Serbian government proposes ban on corporal punishment in schools

BELGRADE, Yugoslavia: Seeking to upgrade human rights to universally accepted standards, the government in Yugoslavia's dominant republic has proposed a law banning corporal punishment in schools, the state Tanjug news agency reported Wednesday.

The draft law would ban all primary and secondary school employees "from physically punishing and insulting the pupils."

Parliamentarians will consider the draft during their next session, perhaps as early as later this month. The law is expected to eventually be passed but could be stalled by the opposition.

The government is also introducing a special committee within the ministry of education that is to oversee whether schools abide by the new law, as well as a parents council program.

The committee would dispatch inspectors and advisers to schools for checkups while the parents council would have a say in matters such as school conditions.

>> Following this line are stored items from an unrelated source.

(** One CPU per physical core.  [physical_only] keeps, in the order they were, exactly
    the first thread of every (package, core) the set has; on a set in id order, as
    [permitted] gives, that is the lowest-numbered one. *)
Theorem physical_only_exact (s : CoreSet) :
  let kept := (physical_only s).(infos) in
  kept `sublist_of` s.(infos) ∧ NoDup (core_key <$> kept) ∧
  (∀ c, c ∈ s.(infos) → ∃ d, d ∈ kept ∧ core_key d = core_key c) ∧
  (∀ c, c ∈ kept → ∃ l1 l2, s.(infos) = l1 ++ c :: l2 ∧ ∀ d, d ∈ l1 → core_key d ≠ core_key c) ∧
  (StronglySorted N.lt (cpu_id <$> s.(infos)) →
   ∀ c d, c ∈ kept → d ∈ s.(infos) → core_key d = core_key c → c.(cpu_id) ≤ d.(cpu_id)).
Proof.
  intros kept. destruct (retain_unseen_spec [] s.(infos)) as (H1 & H2 & H3 & H4).
  assert (Hfirst := retain_unseen_first [] s.(infos)).
  split_and!; [done|done| |done|].
  - intros c Hc. destruct (H4 c Hc) as [Hn|?]; [by apply not_elem_of_nil in Hn|done].
  - intros Hs c d Hc Hd Heq. destruct (Hfirst c Hc) as (l1 & l2 & Hl & Hne).
    rewrite Hl in Hs, Hd. apply elem_of_app in Hd as [Hd|[->|Hd]%elem_of_cons]; [|done|].
    + by destruct (Hne d Hd).
    + rewrite fmap_app, fmap_cons in Hs. apply StronglySorted_app in Hs as (_ & _ & Hs).
      apply StronglySorted_inv in Hs as [_ Hall]. rewrite Forall_forall in Hall.
      specialize (Hall (cpu_id d)). assert (cpu_id c < cpu_id d); [|lia].
      apply Hall. by apply list_elem_of_fmap_2.
Qed.

(** Packing and filtering.  [pack] only reorders, by package, then node, then core, then
    id; the filters keep exactly the cores they name, in order; [take] keeps a prefix. *)
Theorem selections_exact (s : CoreSet) (node pkg : N) (n : nat) :
  (pack s).(infos) ≡ₚ s.(infos) ∧
  StronglySorted (λ c d, lex_leb [c.(package); c.(numa_node); c.(core); c.(cpu_id)]
                                 [d.(package); d.(numa_node); d.(core); d.(cpu_id)] = true)
    (pack s).(infos) ∧
  (on_numa_node node s).(infos) = filter (λ c, c.(numa_node) = node) s.(infos) ∧
  (on_package pkg s).(infos) = filter (λ c, c.(package) = pkg) s.(infos) ∧
  (coreset_take n s).(infos) `prefix_of` s.(infos) ∧
  coreset_len (coreset_take n s) = N.of_nat n `min` coreset_len s.
Proof.
  split_and!.
  - apply sort_by_key_perm.
  - apply (sort_by_key_sorted (λ c : CoreInfo, [package c; numa_node c; core c; cpu_id c])).
  - apply list_filter_iff. intros c. apply N.eqb_eq.
  - apply list_filter_iff. intros c. apply N.eqb_eq.
  - exists (drop n s.(infos)). symmetry. apply take_drop.
  - unfold coreset_len, len. simpl. rewrite length_take. lia.
Qed.
(* ===== verification/Clients.v ===== *)
(** Programs that run on a pool: a state that holds one thread's [Sys] among its own
    things, the two ways it uses the pool (an action, and an operation on what a task has
    leased), and what they do to the tasks and leases of the others. *)

From stdpp Require Import gmap.
From S2P Require Import Prelude Manage Builder Metrics Store Waiters Inner Local Futures Balance System Scenario Safety.

(** A state of type [H] with a pool of [C]s inside. *)
Class PoolHost (H C E : Type) := {
  pool_of : H → Sys C E;
  with_pool : Sys C E → H → H
}.
Class PoolHostLaws {H C E} (P : PoolHost H C E) : Prop := {
  pool_of_with s h : pool_of (with_pool s h) = s;
  with_pool_with s s' h : with_pool s (with_pool s' h) = with_pool s h
}.

Section host.
Context {H C E : Type} {P : PoolHost H C E} {F : Features} {R : Runtime} {M : ManageConnection C E}.
Context (cfg : PoolConfig).

(** Use the pool. *)
Definition act (a : action C) : St H unit := λ h,
  match exec cfg a (pool_of h) with
  | Some (Val s) => Val (tt, with_pool s h)
  | Some NoFuel => NoFuel
  | Some Panic | None => Panic
  end.

(** Use what task [k] has leased. *)
Definition on_lease {A} (k : nat) (op : C → outcome (A * C)) : St H A := λ h,
  match (pool_of h).(leases) !! k with
  | None => Panic
  | Some p =>
      match deref p with
      | Val c =>
          match op c with
          | Val (a, c') => (act (WriteLease k c');; mret a) h
          | Panic => Panic
          | NoFuel => NoFuel
          end
      | Panic => Panic
      | NoFuel => NoFuel
      end
  end.
End host.

(** ** What the pool's actions do to tasks and leases *)

(** Only task [k]'s own part of the pool moves. *)
Definition moves {C E} (k : nat) (s s' : Sys C E) : Prop :=
  ∀ j, j ≠ k → s'.(tasks) !! j = s.(tasks) !! j ∧ s'.(leases) !! j = s.(leases) !! j.

(** The others keep what they have. *)
Ltac other := intros ? ?; simpl;
  rewrite ?lookup_insert_ne, ?lookup_delete_ne by congruence; done.

Lemma moves_trans {C E} k (s s1 s' : Sys C E) : moves k s s1 → moves k s1 s' → moves k s s'.
Proof. intros H1 H2 j Hj. destruct (H1 j Hj), (H2 j Hj). split; congruence. Qed.

Section effects.
Context {C E : Type} {F : Features} {R : Runtime} {RL : RuntimeLaws R} {M : ManageConnection C E}.
Context (cfg : PoolConfig) (Hcfg : config_ok cfg).
Implicit Types s : Sys C E.

Lemma leases_bounded s : reachable cfg s → N.of_nat (size s.(leases)) ≤ cfg.(max_size).
Proof.
  intros Hs. destruct (reachable_inv cfg Hcfg s Hs) as [_ (nx & _ & HL)].
  pose proof (lg_slots _ _ _ _ _ _ _ HL). pose proof (lg_max _ _ _ _ _ _ _ HL).
  unfold outstanding in *. lia.
Qed.

Lemma poll_get_effect s k g s' :
  s.(tasks) !! k = Some (TGet g) → exec cfg (PollTask k) s = Some (Val s') →
  (∃ p, s'.(leases) = <[k := p]> s.(leases) ∧ s'.(tasks) = delete k s.(tasks)) ∨
  (s'.(leases) = s.(leases) ∧ ∃ g', s'.(tasks) = <[k := TGet g']> s.(tasks)) ∨
  (s'.(leases) = s.(leases) ∧ s'.(tasks) = delete k s.(tasks)).
Proof.
  intros Hk. simpl. rewrite Hk. simpl. intros [= Hex]. unfold run_on in Hex. simpl in Hex.
  unfold mbind, St_bind in Hex.
  destruct (poll_get cfg k g (world s)) as [[[[p|e]|g'] w]| |]; simplify_eq/=; eauto 10.
Qed.

Lemma drop_lease_effect s k :
  reachable cfg s → is_Some (s.(leases) !! k) →
  ∃ s', exec cfg (DropLease k) s = Some (Val s') ∧ s'.(tasks) = s.(tasks) ∧
    s'.(leases) = delete k s.(leases) ∧
    s'.(world).(waiters).(next_id) ≤ s.(world).(waiters).(next_id).
Proof.
  intros Hs [p Hk]. pose proof (reachable_inv cfg Hcfg s Hs) as HI.
  destruct (sys_inv_lease cfg s k p HI Hk) as ([conn ->] & _ & nx & _ & _ & HL).
  apply ledger_tight in HL. pose proof (pooled_drop_ledger cfg _ Hcfg _ _ _ _ conn _ HL) as Hwp.
  apply wp_val in Hwp as ([] & w & Hrun & HL').
  eexists. simpl. rewrite Hk. simpl. unfold run_on. rewrite Hrun. split_and!; try done.
  apply (lg_next _ _ _ _ _ _ _ HL').
Qed.

(** A lease is never empty, and may be written through. *)
Lemma lease_full s k p : reachable cfg s → s.(leases) !! k = Some p → ∃ conn, p = mkPooled (Some conn).
Proof.
  intros Hs Hk. destruct (reachable_inv cfg Hcfg s Hs) as [Ho _].
  destruct (ow_leases _ _ Ho _ _ Hk) as [conn ->]. by exists conn.
Qed.

Lemma write_lease_effect s k conn c :
  s.(leases) !! k = Some (mkPooled (Some conn)) →
  exec cfg (WriteLease k c) s = Some (Val (mkSys s.(world) s.(tasks)
    (<[k := mkPooled (Some (mkConn c conn.(created_at) conn.(last_used)))]> s.(leases)) s.(answers))).
Proof. intros Hk. simpl. by rewrite Hk. Qed.
End effects.

Section host_spec.
Context {H C E : Type} {P : PoolHost H C E} {PL : PoolHostLaws P}.
Context {F : Features} {R : Runtime} {RL : RuntimeLaws R} {M : ManageConnection C E}.
Context (cfg : PoolConfig) (Hcfg : config_ok cfg).

Lemma wp_act a h (Q : unit → H → Prop) :
  reachable cfg (pool_of h) → room cfg a (pool_of h) → exec cfg a (pool_of h) ≠ None →
  (∀ s, exec cfg a (pool_of h) = Some (Val s) → reachable cfg s → Q tt (with_pool s h)) →
  wp (act cfg a) Q h.
Proof.
  intros Hs Hr He HQ. unfold wp, act. destruct (exec cfg a (pool_of h)) as [o|] eqn:Hex; [|done].
  destruct (exec_inv cfg Hcfg _ a o (reachable_inv cfg Hcfg _ Hs) Hr Hex) as (s' & -> & _).
  apply HQ; [done|]. by eapply reach_step.
Qed.

(** An operation on the lease: the value lent, the value left behind. *)
Lemma wp_on_lease {A} k conn (op : C → outcome (A * C)) (Q : A → H → Prop) h :
  reachable cfg (pool_of h) → (pool_of h).(leases) !! k = Some (mkPooled (Some conn)) →
  wp op (λ a c, ∀ s, s = mkSys (pool_of h).(world) (pool_of h).(tasks)
      (<[k := mkPooled (Some (mkConn c conn.(created_at) conn.(last_used)))]> (pool_of h).(leases))
      (pool_of h).(answers) → reachable cfg s → Q a (with_pool s h)) conn.(raw) →
  wp (on_lease cfg k op) Q h.
Proof.
  intros Hs Hk Hop. unfold on_lease. unfold wp at 1. rewrite Hk. cbn [deref pooled_conn].
  destruct (wp_val _ _ _ Hop) as (a & c & -> & HQ).
  change (wp (act cfg (WriteLease k c);; mret a) Q h). wp_step.
  pose proof (write_lease_effect cfg (pool_of h) k conn c Hk) as Hex.
  apply wp_act; [done|done|by rewrite Hex|]. rewrite Hex. intros s [= <-] Hs'. wp_steps. by apply HQ.
Qed.
End host_spec.

(** ** Waiting for each other *)

(** A [get] that has something to do: it is not parked in the queue with its waker still to run. *)
Definition lease_can_go {C E} (s : Sys C E) (k : nat) : bool :=
  match s.(tasks) !! k with
  | Some (TGet (GetTimed (GWait _ _ (mkWait (Some id) _)))) => bool_decide ((id, k) ∈ s.(world).(wakes))
  | _ => true
  end.

(** On an open pool with nothing leased, not every task waits. *)
Lemma not_all_waiting {C E} {F : Features} {R : Runtime} {RL : RuntimeLaws R} {M : ManageConnection C E}
    cfg (s : Sys C E) :
  config_ok cfg → reachable cfg s → s.(world).(closed) = false → s.(leases) = ∅ → s.(tasks) ≠ ∅ →
  ∃ k t, s.(tasks) !! k = Some t ∧ lease_can_go s k = true.
Proof.
  intros Hcfg Hs Hc Hl Hne.
  destruct (decide (map_Exists (λ k _, lease_can_go s k = true) s.(tasks))) as [(k & t & ? & ?)|Hno];
    [by exists k, t|exfalso]. apply map_not_Exists in Hno.
  assert (Hall : ∀ k t, s.(tasks) !! k = Some t →
    ∃ st wt id b, t = TGet (GetTimed (GWait st wt (mkWait (Some id) b))) ∧ (id, k) ∉ s.(world).(wakes)).
  { intros k t Hk. specialize (Hno k t Hk). simpl in Hno. unfold lease_can_go in Hno. rewrite Hk in Hno.
    repeat case_match; try done. apply not_true_is_false, bool_decide_eq_false in Hno. eauto 10. }
  destruct (all_parked_woken cfg Hcfg s) as (k & t & id & Hk & Hid & _ & Hw); [by apply reachable_inv|done..| |].
  - intros k t Hk. by destruct (Hall k t Hk) as (? & ? & ? & ? & -> & _).
  - destruct (Hall k t Hk) as (? & ? & id' & ? & -> & Hno').
    unfold wait_ids in Hid. simpl in Hid. assert (id = id') as -> by set_solver. done.
Qed.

Since ousting former Yugoslav President Slobodan Milosevic and his autocratic regime, the new, democratic government has promised sweeping reforms in all walks of life, including education.

Serbia -- the larger of the two Yugoslav republics -- has a strong patriarchal society which occasionally condones parents striking disobedient children or teachers slapping exasperating pupils.

In rural areas, families still live by the old Serbian adage: "The rod has come out of heaven" that advocates disciplining youngsters with sticks or straps.